- INSTRUCTIONS TO FOLLOW
Copy out all lines in the data below containing the string "DatabaseManager".

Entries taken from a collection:

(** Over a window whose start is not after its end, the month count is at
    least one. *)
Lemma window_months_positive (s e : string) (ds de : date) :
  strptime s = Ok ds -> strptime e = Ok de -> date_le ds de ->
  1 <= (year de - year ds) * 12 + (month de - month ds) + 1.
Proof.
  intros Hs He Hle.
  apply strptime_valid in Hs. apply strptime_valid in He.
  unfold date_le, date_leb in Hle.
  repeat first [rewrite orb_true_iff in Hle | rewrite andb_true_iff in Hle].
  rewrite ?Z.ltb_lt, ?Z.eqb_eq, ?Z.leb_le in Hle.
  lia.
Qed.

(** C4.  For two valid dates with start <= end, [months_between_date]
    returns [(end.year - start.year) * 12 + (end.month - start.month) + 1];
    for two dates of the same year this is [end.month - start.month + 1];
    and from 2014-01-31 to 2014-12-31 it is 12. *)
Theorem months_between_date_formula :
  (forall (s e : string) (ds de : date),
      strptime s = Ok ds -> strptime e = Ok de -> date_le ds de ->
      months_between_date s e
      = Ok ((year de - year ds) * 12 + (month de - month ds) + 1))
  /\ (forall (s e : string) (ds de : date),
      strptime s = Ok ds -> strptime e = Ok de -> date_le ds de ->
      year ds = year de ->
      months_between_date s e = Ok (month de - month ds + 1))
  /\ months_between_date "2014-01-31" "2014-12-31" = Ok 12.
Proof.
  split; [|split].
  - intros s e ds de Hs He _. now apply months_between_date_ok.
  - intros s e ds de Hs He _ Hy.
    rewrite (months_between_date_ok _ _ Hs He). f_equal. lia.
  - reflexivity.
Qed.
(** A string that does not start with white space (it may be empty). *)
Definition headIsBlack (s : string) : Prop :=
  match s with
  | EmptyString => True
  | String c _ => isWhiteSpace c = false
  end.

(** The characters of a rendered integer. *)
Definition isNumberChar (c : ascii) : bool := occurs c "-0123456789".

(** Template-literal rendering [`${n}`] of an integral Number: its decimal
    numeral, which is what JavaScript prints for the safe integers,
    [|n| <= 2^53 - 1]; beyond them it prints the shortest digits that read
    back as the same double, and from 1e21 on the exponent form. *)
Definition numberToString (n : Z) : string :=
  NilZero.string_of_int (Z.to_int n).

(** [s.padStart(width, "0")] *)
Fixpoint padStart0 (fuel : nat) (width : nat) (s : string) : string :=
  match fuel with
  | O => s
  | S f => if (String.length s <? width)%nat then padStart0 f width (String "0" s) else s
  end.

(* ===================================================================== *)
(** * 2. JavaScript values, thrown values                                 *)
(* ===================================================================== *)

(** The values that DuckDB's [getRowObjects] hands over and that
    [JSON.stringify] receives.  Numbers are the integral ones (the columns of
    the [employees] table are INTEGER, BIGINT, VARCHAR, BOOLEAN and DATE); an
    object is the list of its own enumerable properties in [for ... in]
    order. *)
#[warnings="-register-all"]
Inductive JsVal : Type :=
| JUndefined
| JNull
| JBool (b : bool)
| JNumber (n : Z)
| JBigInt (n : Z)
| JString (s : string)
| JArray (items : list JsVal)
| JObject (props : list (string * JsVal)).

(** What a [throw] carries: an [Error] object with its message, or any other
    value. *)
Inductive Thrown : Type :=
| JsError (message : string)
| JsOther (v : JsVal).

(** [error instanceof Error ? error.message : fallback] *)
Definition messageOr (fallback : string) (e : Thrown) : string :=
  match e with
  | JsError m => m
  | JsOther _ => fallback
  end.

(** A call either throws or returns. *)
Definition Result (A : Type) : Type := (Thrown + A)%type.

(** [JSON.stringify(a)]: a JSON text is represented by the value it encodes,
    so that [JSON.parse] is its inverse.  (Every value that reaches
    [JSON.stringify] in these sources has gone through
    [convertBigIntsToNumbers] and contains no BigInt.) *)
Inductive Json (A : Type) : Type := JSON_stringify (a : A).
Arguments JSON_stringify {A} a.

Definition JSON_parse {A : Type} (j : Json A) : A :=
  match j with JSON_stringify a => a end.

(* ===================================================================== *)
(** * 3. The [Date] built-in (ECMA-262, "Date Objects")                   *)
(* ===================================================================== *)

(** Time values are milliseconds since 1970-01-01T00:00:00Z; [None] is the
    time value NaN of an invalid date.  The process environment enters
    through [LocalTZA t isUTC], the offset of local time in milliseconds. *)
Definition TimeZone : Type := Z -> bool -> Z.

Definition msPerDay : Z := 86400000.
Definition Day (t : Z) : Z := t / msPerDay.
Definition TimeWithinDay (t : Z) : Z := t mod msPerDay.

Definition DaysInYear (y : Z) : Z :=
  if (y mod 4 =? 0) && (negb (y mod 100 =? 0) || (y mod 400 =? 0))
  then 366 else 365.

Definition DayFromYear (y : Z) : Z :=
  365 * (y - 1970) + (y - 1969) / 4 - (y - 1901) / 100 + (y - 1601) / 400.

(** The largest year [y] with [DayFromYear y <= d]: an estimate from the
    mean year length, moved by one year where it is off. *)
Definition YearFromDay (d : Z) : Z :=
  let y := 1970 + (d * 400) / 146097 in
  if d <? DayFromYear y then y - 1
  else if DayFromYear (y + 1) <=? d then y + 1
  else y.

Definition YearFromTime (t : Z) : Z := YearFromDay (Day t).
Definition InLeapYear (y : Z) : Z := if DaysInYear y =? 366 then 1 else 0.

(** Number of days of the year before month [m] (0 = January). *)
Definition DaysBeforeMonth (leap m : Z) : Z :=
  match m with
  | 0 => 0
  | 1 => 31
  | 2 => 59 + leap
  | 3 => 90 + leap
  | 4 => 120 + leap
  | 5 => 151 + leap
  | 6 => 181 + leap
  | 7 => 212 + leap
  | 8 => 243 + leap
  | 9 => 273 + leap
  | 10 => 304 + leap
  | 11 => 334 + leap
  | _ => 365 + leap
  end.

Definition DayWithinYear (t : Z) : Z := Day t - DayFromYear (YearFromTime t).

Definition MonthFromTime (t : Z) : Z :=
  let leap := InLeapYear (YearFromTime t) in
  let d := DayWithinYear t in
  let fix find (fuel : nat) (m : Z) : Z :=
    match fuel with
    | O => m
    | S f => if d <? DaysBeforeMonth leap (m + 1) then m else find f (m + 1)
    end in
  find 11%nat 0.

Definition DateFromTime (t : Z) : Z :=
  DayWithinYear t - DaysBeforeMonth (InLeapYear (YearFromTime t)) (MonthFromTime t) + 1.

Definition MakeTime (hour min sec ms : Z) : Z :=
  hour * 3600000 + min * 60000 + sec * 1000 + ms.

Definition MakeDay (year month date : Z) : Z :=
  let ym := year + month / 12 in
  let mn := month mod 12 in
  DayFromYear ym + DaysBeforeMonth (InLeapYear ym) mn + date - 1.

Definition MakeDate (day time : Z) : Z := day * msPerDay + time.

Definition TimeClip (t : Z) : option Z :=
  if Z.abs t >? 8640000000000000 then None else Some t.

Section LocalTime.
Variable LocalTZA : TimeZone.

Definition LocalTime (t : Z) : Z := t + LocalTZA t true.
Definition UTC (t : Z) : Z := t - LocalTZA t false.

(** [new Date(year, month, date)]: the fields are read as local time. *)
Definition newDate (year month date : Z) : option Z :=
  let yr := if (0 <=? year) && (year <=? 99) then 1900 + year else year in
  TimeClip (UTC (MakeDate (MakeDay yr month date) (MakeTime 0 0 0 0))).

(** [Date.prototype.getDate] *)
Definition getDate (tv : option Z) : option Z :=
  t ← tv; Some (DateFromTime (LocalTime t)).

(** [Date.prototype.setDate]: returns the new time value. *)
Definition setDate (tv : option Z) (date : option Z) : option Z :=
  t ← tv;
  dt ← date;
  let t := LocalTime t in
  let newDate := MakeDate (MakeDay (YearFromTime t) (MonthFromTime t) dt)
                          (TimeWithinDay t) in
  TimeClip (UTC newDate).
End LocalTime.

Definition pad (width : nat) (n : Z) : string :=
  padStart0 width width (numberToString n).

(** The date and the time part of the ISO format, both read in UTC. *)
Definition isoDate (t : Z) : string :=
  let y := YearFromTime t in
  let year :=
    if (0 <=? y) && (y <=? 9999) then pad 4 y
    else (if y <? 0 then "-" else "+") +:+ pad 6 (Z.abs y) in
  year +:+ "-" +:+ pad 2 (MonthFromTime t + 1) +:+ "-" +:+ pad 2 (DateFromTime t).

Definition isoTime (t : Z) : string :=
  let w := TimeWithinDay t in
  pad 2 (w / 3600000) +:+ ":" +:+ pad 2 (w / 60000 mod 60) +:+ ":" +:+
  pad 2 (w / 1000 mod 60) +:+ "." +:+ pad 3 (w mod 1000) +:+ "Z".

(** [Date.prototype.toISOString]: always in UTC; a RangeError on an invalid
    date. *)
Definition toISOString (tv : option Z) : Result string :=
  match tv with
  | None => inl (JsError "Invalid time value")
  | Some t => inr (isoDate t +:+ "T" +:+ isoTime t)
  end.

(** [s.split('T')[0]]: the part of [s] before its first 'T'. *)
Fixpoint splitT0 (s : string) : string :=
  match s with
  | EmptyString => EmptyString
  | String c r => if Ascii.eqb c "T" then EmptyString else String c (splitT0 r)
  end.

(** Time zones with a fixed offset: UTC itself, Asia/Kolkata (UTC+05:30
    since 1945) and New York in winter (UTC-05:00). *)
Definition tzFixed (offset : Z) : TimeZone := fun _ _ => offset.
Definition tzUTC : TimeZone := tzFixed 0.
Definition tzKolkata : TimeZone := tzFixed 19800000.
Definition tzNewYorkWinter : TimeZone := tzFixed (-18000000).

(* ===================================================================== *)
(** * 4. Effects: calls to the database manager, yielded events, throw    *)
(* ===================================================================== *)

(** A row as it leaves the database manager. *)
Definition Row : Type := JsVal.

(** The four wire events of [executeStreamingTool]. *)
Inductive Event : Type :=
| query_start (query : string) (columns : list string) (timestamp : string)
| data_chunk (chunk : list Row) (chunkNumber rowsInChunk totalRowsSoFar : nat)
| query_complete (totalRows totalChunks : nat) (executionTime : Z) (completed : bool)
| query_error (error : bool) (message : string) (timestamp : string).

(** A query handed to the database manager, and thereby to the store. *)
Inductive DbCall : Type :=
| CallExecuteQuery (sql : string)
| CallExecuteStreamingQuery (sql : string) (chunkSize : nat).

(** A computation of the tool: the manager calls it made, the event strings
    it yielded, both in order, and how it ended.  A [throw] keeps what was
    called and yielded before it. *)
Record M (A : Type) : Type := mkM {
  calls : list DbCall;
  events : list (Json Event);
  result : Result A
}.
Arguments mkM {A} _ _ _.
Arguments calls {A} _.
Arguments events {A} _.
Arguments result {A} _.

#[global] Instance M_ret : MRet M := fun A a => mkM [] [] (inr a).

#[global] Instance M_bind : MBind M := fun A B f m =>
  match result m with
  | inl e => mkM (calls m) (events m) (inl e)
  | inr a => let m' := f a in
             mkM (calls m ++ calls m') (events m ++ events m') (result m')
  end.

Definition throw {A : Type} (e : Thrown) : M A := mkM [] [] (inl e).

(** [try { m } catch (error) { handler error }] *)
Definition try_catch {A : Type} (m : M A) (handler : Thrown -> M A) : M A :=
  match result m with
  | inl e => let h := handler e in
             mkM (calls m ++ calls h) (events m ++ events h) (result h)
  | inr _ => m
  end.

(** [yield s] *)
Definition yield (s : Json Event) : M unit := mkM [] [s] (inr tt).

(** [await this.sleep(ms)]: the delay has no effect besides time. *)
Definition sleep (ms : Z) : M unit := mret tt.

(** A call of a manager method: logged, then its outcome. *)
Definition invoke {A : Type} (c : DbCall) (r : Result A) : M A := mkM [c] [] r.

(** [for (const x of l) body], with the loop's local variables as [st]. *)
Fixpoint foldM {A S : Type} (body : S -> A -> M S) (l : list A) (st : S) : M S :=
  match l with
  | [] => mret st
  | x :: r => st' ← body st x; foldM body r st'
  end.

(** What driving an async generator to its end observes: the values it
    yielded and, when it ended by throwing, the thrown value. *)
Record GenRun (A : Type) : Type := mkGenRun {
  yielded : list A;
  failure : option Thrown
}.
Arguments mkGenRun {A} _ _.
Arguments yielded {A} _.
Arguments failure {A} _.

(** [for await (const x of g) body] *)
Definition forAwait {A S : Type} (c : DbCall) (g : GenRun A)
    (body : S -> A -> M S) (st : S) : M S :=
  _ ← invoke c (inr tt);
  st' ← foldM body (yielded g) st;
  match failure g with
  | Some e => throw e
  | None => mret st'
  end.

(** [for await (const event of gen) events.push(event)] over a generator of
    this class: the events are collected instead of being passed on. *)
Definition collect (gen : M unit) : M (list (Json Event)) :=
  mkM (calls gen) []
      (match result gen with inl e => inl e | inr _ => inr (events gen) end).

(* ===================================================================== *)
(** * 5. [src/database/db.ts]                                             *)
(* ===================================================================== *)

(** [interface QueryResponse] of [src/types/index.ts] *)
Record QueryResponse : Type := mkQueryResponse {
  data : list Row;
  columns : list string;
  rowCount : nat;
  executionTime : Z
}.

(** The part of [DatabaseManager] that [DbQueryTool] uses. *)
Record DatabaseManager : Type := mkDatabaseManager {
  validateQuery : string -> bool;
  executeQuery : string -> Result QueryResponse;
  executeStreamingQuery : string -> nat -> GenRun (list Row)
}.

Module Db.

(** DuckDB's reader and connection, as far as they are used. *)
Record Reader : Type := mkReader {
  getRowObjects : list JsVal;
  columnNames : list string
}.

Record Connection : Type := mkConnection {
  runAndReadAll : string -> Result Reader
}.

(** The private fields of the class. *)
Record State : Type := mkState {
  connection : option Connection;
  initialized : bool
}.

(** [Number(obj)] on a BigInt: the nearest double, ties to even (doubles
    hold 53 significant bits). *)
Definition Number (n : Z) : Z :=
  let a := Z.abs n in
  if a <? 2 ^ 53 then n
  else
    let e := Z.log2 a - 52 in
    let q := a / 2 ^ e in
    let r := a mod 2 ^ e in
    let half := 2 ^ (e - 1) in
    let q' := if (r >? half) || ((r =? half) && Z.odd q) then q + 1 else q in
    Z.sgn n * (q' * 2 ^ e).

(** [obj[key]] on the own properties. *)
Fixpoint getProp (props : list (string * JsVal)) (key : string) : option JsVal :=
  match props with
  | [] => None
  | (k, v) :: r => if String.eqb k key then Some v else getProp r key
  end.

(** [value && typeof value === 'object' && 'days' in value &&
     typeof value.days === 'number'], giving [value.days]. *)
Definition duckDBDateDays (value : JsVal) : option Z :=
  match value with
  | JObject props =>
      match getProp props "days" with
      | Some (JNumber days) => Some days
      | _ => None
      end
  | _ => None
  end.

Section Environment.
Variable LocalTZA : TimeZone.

- RESULT FOR THIS EXERCISE
(** The part of [DatabaseManager] that [DbQueryTool] uses. *)
Record DatabaseManager : Type := mkDatabaseManager {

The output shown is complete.